01-19-2012 09:58 AM - edited 07-03-2021 09:24 PM
Hello Guys, I have an ipad that is not able to connect to a 1142 Autonomous AP. This AP was originally a light weight AP and then downgraded to autonomous.A strange thing i see is that the AP shows me only two radios. 802.11 N(2.4 GHZ) and 802.11 N(5 GHZ). I suspected the AP not to support the b/g networks. i then downloaded the most recent software but i still cannot get it to connect and on the AP's GUI i only see the above two mentionned radios. i tried to connect to two SSID's. one using WPA2 and another with open authentication and no security.but this does not work. Is it possible that some 1142 do not support b/g networks?

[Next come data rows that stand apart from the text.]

(** What [replace(/-/g, '+').replace(/_/g, '/')] does to one character,
    and the way back. *)
Definition to_standard (c : ascii) : ascii :=
  if Ascii.eqb c "-" then "+"%char
  else if Ascii.eqb c "_" then "/"%char else c.

Definition to_url (c : ascii) : ascii :=
  if Ascii.eqb c "+" then "-"%char
  else if Ascii.eqb c "/" then "_"%char else c.

(** A character of the base64url alphabet, or of the standard one. *)
Definition url_char (c : ascii) : Prop := is_Some (sextet (to_standard c)).

Fixpoint all_url_chars (s : string) : Prop :=
  match s with
  | EmptyString => True
  | String c s' => url_char c /\ all_url_chars s'
  end.

(** [c] occurs in [s]. *)
Fixpoint occurs (c : ascii) (s : string) : Prop :=
  match s with
  | EmptyString => False
  | String d s' => c = d \/ occurs c s'
  end.

End Base64Inv.

(** ** [src/utils/crypto.ts]: importing a key and verifying a signature *)

Module Crypto.

Import Base64.

(** [s.includes(p)] *)
Fixpoint includes (s p : string) : bool :=
  String.prefix p s
  || match s with
     | EmptyString => false
     | String _ s' => includes s' p
     end.

(** [s.replace(p, '')] for a string [p]: the first occurrence goes. *)
Fixpoint remove_first (p s : string) : string :=
  if String.prefix p s then substring_from (String.length p) s
  else match s with
       | EmptyString => EmptyString
       | String c s' => String c (remove_first p s')
       end.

any help is highly appreiated.
Solved! Go to Solution.
05-31-2012 02:48 PM
Scott,
Thanks, I will double check but I believe that's what it was set to, and I have also tried both 10 and 75 per recommendations on another thread.
Brian
05-31-2012 03:01 PM
That is pretty high.... default is at 1 and usuallly can be set to 2 with no issues.
06-01-2012 12:31 PM
Scott thanks for your help. After talking with Cisco yesterday and also taking your DTIM recommentation into consideration, my radio settings are:
--
interface Dot11Radio0
no ip address
no ip route-cache
!
encryption vlan 2 mode ciphers aes-ccm
!
encryption vlan 3 mode ciphers aes-ccm
!
ssid Guest
!
ssid Internal
!
antenna gain 0
mbssid
station-role root
beacon dtim-period 1
no dot11 extension aironet
--
Argh...any other ideas?
Thanks,
Brian
06-01-2012 11:34 PM
I saw sometimes problem with hidden SSIDs I didn't see in the config that you broadcast your SSID. With that command
mbssid guest-mode dtim-period 75
you broadcast your ssid, just give them a try maybe.
regards,
Sebastian
06-04-2012 07:09 AM
Thanks Sebastian. Both SSIDs for the two VLANs are broadcast.
Brian
10-31-2012 12:15 PM
Did you ever get it to work? If so what was the solution to your issue? I am having a similar issue.
11-01-2012 09:06 AM
jwinters99,
For me, my issue was the device handing out DHCP. For my network it was served out by the Watchguard, and as I wrote above, iDevices (as well as Androids and most laptops) would never get an address properly, but DID work if I set them static. So, we chalked it up to a Watchguard thing, because as soon as we yanked the DHCP role off the WG and put it on our core switch, ALL the devices started working correctly immediately.